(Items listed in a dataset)
○ ○ ○ ○ ○ ○ ○
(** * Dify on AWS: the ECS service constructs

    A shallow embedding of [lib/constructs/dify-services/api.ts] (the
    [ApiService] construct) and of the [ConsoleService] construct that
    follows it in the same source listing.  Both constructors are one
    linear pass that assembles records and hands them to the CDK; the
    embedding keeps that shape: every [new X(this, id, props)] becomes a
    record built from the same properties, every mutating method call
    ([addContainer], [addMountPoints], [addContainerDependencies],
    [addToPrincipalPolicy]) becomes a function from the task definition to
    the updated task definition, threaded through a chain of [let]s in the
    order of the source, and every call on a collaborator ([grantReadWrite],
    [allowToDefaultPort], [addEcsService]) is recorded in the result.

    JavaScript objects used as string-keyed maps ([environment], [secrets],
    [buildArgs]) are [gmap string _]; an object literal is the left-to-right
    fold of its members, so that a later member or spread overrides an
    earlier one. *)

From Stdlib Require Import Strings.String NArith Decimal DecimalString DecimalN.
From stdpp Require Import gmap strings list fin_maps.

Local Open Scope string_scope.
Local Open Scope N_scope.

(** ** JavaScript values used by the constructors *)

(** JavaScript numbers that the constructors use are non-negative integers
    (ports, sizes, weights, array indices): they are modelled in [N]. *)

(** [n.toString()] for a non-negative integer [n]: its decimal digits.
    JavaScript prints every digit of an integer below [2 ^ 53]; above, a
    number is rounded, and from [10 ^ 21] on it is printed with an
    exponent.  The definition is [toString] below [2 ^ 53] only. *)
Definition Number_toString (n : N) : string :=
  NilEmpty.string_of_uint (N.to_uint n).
○ ○ ○ ○ ○ ○ ○
_Work instruction_. A bare number is the whole answer: how many lines in the entries contain "used"?

_Completed exercise_. 2